Find the line with "- intros w Hw." and the line with "exists tc, r. split_and!; [done| |done]." in the entries below; output exactly those two lines, every line between them, and no others.
***** Supplied data
Lemma publish_factors_ok params items s (f : nat → f64) :
  NoDup (tw_corpus_id <$> items) →
  (∀ i, i ∈ items → ∃ tc, tc_at (corpus s) (tw_corpus_id i) = Some tc ∧
     compute_factor params s tc = Ok (f (tw_corpus_id i))) →
  ∃ s', publish_factors params items s = (Ok (), s') ∧ same_ids s s' ∧
    (∀ x, x ∉ (tw_corpus_id <$> items) → tc_at (corpus s') x = tc_at (corpus s) x) ∧
    (∀ i, i ∈ items → ∃ tc, tc_at (corpus s) (tw_corpus_id i) = Some tc ∧
       tc_at (corpus s') (tw_corpus_id i) = Some (tc <| tc_perf_mult := Some (f (tw_corpus_id i)) |>)).
Proof.
  revert s. induction items as [|i items IH]; intros s Hnd HF; simpl.
  { exists s. split_and!; [done|reflexivity|done|]. intros i Hi. by apply elem_of_nil in Hi. }
  apply NoDup_cons in Hnd as [Hni Hnd]. destruct (HF i) as (tc & Htc & Hf); [left|].
  unfold bind, read_testcase. apply get_tc_at in Htc as Hg. rewrite Hg. unfold gets, lift. rewrite Hf.
  destruct (change_testcase_ok _ (λ tc, tc <| tc_perf_mult := Some (f (tw_corpus_id i)) |>) s tc Htc)
    as (s1 & -> & Hsame & Hl).
  assert (∀ x, x ≠ tw_corpus_id i → tc_at (corpus s1) x = tc_at (corpus s) x) as Hne
    by (intros x Hx; by rewrite Hl, decide_False).
  assert (∀ j, j ∈ items → tw_corpus_id j ≠ tw_corpus_id i) as Hji.
  { intros j Hj Heq. apply Hni. rewrite <-Heq. by apply list_elem_of_fmap_2. }
  destruct (IH s1 Hnd) as (s2 & -> & Hsame2 & Hout & Hin).
  { intros j Hj. destruct (HF j) as (tcj & Hj1 & Hj2); [by right|]. exists tcj.
    rewrite Hne by auto. split; [done|]. destruct Hsame as [-> _]. exact Hj2. }
  exists s2. split_and!; [done|by etrans|..].
  - intros x [Hx Hx']%not_elem_of_cons. by rewrite Hout, Hne.
  - intros j [->|Hj]%elem_of_cons.
    + exists tc. split; [done|]. by rewrite Hout, Hl, decide_True by done.
    + destruct (Hin j Hj) as (tcj & Hj1 & Hj2). exists tcj. split; [|done].
      by rewrite <-Hne by auto.
Qed.

(** Parameters the command line is meant to give. *)
Record params_ok (p : FactorParams) : Prop := {
  pk_bounds : fle (fp_gmin p) (fp_gmax p) = true;
  pk_alpha : is_finite (fp_alpha p) = true;
  pk_beta : fvalid (fp_beta p);
}.

Definition weights_valid (tc : Testcase) : Prop :=
  (∀ w, tc_path_weight tc = Some w → fvalid w) ∧
  (∀ w, tc_feature_weight tc = Some w → fvalid (tfw_weight w)).

Lemma entry_weight_valid mode tc w : weights_valid tc → entry_weight mode tc = Some w → fvalid w.
Proof.
  intros [Hp Hf]. destruct mode; simpl; [|apply Hp].
  destruct (tc_feature_weight tc) as [x|] eqn:E; [|done]. intros [= <-]. by apply Hf.
Qed.

Lemma set_weight_valid result i tc : fvalid (tw_weight i) → weights_valid tc →
  weights_valid (set_weight result i tc).
Proof.
  intros Hw [Hp Hf]. unfold set_weight. destruct (rr_mode result); split; simpl; intros w.
  - apply Hp.
  - by intros [= <-].
  - by intros [= <-].
  - apply Hf.
Qed.

Lemma stats_fold_valid (l : list TestcaseWeightResult) st :
  Forall (λ i, fvalid (tw_weight i)) l → stats_valid st →
  stats_valid (foldl (λ st i, stats_update (tw_weight i) st) st l).
Proof.
  revert st. induction l as [|i l IH]; intros st HF Hst; simpl; [done|].
  apply Forall_cons in HF as [Hi HF]. apply IH; [done|]. by apply stats_update_valid.
Qed.

(** The factor a testcase ends with. *)
Definition factor_in_bounds (p : FactorParams) (f : f64) : Prop :=
  f = f1 ∨ (fle (fp_gmin p) f = true ∧ fle f (fp_gmax p) = true).

(** Publication of a result for entries of the corpus succeeds: each of them gets
    its weight and a factor within the bounds (computed from the new statistics),
    no other testcase changes, and the ids of the corpus stay the same. *)
Lemma publish_ok result s :
  cwf (corpus s) → params_ok (get_factor_params s) →
  NoDup (tw_corpus_id <$> rr_per_testcase result) →
  Forall (λ i, tw_corpus_id i ∈ InMemory.ids (corpus s) ∧ fvalid (tw_weight i))
    (rr_per_testcase result) →
  (∀ id tc, tc_at (corpus s) id = Some tc → weights_valid tc) →
  ∃ s', publish_weight_recompute_result result s = (Ok (), s') ∧
    cwf (corpus s') ∧ InMemory.ids (corpus s') = InMemory.ids (corpus s) ∧
    (∃ st, m_stats s' = Some st ∧
       st = foldl (λ st i, stats_update (tw_weight i) st) WeightStats_default (rr_per_testcase result)) ∧
    s' = s <| m_stats := m_stats s' |> <| corpus := corpus s' |> ∧
    (∀ x, x ∉ (tw_corpus_id <$> rr_per_testcase result) → tc_at (corpus s') x = tc_at (corpus s) x) ∧
    (∀ i, i ∈ rr_per_testcase result → ∃ tc f,
       tc_at (corpus s) (tw_corpus_id i) = Some tc ∧
       tc_at (corpus s') (tw_corpus_id i)
         = Some ((set_weight result i tc) <| tc_perf_mult := Some f |>) ∧
       factor_in_bounds (get_factor_params s) f).
Proof.
  intros C Hp Hnd HF Hwv. set (items := rr_per_testcase result) in *.
  destruct (publish_weights_ok result items WeightStats_default s Hnd) as (s1 & Hr1 & (E1 & W1 & I1) & Hout1 & Hin1).
  { eapply Forall_impl; [exact HF|]. intros i [Hi _]. by apply tc_at_ids. }
  unfold publish_weight_recompute_result. unfold bind at 1. fold items. rewrite Hr1.
  set (stats := foldl _ WeightStats_default items).
  set (s2 := s1 <| m_stats := Some stats |>).
  assert (stats_valid stats) as Hstats.
  { apply stats_fold_valid; [|done]. eapply Forall_impl; [exact HF|]. by intros i [_ ?]. }
  assert (get_factor_params s2 = get_factor_params s) as Hparams by (unfold s2; rewrite E1; done).
  assert (∀ i, i ∈ items → ∃ tc, tc_at (corpus s) (tw_corpus_id i) = Some tc ∧
            tc_at (corpus s2) (tw_corpus_id i) = Some (set_weight result i tc) ∧
            ∃ r, compute_factor (get_factor_params s) s2 (set_weight result i tc) = Ok r ∧
                 factor_in_bounds (get_factor_params s) r) as Hall.
  { intros i Hi. destruct (Hin1 i Hi) as (tc & Ht1 & Ht2). exists tc. split_and!; [done|done|].
    destruct Hp as [Hb Ha Hbe]. apply compute_factor_ok; [done|done|done| |].
    - intros st [= <-]. exact Hstats.
    - intros w Hw. eapply entry_weight_valid; [|exact Hw].
      apply set_weight_valid; [|by eapply Hwv]. rewrite Forall_forall in HF. by apply HF. }
  set (f := λ id, match tc_at (corpus s2) id with
                  | Some tc => default f1 (ok_or_none (compute_factor (get_factor_params s) s2 tc))
                  | None => f1 end).
  destruct (publish_factors_ok (get_factor_params s) items s2 f Hnd) as (s3 & Hr3 & (E3 & W3 & I3) & Hout3 & Hin3).
  { intros i Hi. destruct (Hall i Hi) as (tc & _ & Ht2 & r & Hr & _).
    exists (set_weight result i tc). split; [done|]. unfold f. by rewrite Ht2, Hr. }
  exists s3. unfold bind, modify, gets. fold s2. rewrite Hparams, Hr3.
  split_and!; [done|naive_solver| |exists stats; split; [by rewrite E3|done]| | |].
  - rewrite I3 by (by apply W1). by apply I1.
  - rewrite E3. unfold s2. rewrite E1. done.
  - intros x Hx. rewrite Hout3 by done. by apply Hout1.
  - intros i Hi. destruct (Hall i Hi) as (tc & Ht1 & Ht2 & r & Hr & Hb).
    destruct (Hin3 i Hi) as (tc' & Ht3 & Ht4).
    exists tc, r. split_and!; [done| |done].
    rewrite Ht4. rewrite Ht2 in Ht3. injection Ht3 as <-. unfold f. by rewrite Ht2, Hr.
Qed.

(** ** The whole refresh *)

(** The weight of a testcase that covers the sites [cov], in terms of the state. *)
Definition weight_of (s : State) (mode : WeightComputeMode) (fw : list f64) (cov : list usize) : f64 :=
  match mode with
  | Path => path_weight fw cov
  | Frontier =>
    match m_frontier s, m_acfg s with
    | Some fm, Some acfg =>
      frontier_weight fw (mkFrontierSnapshot (f_prev fm) (f_next fm) (successors acfg)) cov
    | _, _ => f0
    end
  end.

Lemma snapshot_ok s n mode fw : cwf (corpus s) →
  ∃ sn, build_corpus_weight_snapshot s n mode fw = Ok sn ∧ cw_mode sn = mode ∧
    cw_feature_weights_by_sancov sn = fw ∧
    (ts_corpus_id <$> cw_testcases sn) = InMemory.ids (corpus s) ∧
    (∀ id tc, tc_at (corpus s) id = Some tc →
       mkWeightResult id (weight_of s mode fw (default [] (tc_sancov tc)))
         ∈ rr_per_testcase (compute_weights sn)).
Proof.
  intros C. unfold build_corpus_weight_snapshot. set (fr := match mode with Frontier => _ | Path => _ end).
  assert (∃ tss, mapM (λ id, let? tc := InMemory.get id (corpus s) in
            Ok (mkTestcaseSnapshot id (default [] (tc_sancov tc)))) (InMemory.ids (corpus s))
          = Ok (E := Error) tss) as [tss Htss].
  { apply mapM_total. intros id Hid. apply (get_ids _ _ C) in Hid as [tc ->]. by eexists. }
  rewrite Htss. eexists. split; [reflexivity|]. apply mapM_Ok_Forall2 in Htss.
  split_and!; [done|done| |].
  - cbn [cw_testcases]. clear -Htss. induction Htss as [|id ts ids tss Hx HF IH]; [done|].
    rewrite fmap_cons, IH. f_equal. by destruct (InMemory.get id _); simplify_eq/=.
  - intros id tc Ht. assert (id ∈ InMemory.ids (corpus s)) as Hid by by (apply tc_at_ids; eauto).
    apply list_elem_of_lookup in Hid as [i Hi].
    destruct (Forall2_lookup_l _ _ _ _ _ Htss Hi) as (ts & Hts & Hx).
    apply get_tc_at in Ht. rewrite Ht in Hx. injection Hx as <-.
    apply list_elem_of_fmap. exists (mkTestcaseSnapshot id (default [] (tc_sancov tc))).
    split; [|by eapply list_elem_of_lookup_2]. unfold weight_of, fr. cbn.
    destruct mode; [|done]. by destruct (m_frontier s), (m_acfg s).
Qed.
**********
### [Result]
    - intros w Hw. eapply entry_weight_valid; [|exact Hw].
      apply set_weight_valid; [|by eapply Hwv]. rewrite Forall_forall in HF. by apply HF. }
  set (f := λ id, match tc_at (corpus s2) id with
                  | Some tc => default f1 (ok_or_none (compute_factor (get_factor_params s) s2 tc))
                  | None => f1 end).
  destruct (publish_factors_ok (get_factor_params s) items s2 f Hnd) as (s3 & Hr3 & (E3 & W3 & I3) & Hout3 & Hin3).
  { intros i Hi. destruct (Hall i Hi) as (tc & _ & Ht2 & r & Hr & _).
    exists (set_weight result i tc). split; [done|]. unfold f. by rewrite Ht2, Hr. }
  exists s3. unfold bind, modify, gets. fold s2. rewrite Hparams, Hr3.
  split_and!; [done|naive_solver| |exists stats; split; [by rewrite E3|done]| | |].
  - rewrite I3 by (by apply W1). by apply I1.
  - rewrite E3. unfold s2. rewrite E1. done.
  - intros x Hx. rewrite Hout3 by done. by apply Hout1.
  - intros i Hi. destruct (Hall i Hi) as (tc & Ht1 & Ht2 & r & Hr & Hb).
    destruct (Hin3 i Hi) as (tc' & Ht3 & Ht4).
    exists tc, r. split_and!; [done| |done].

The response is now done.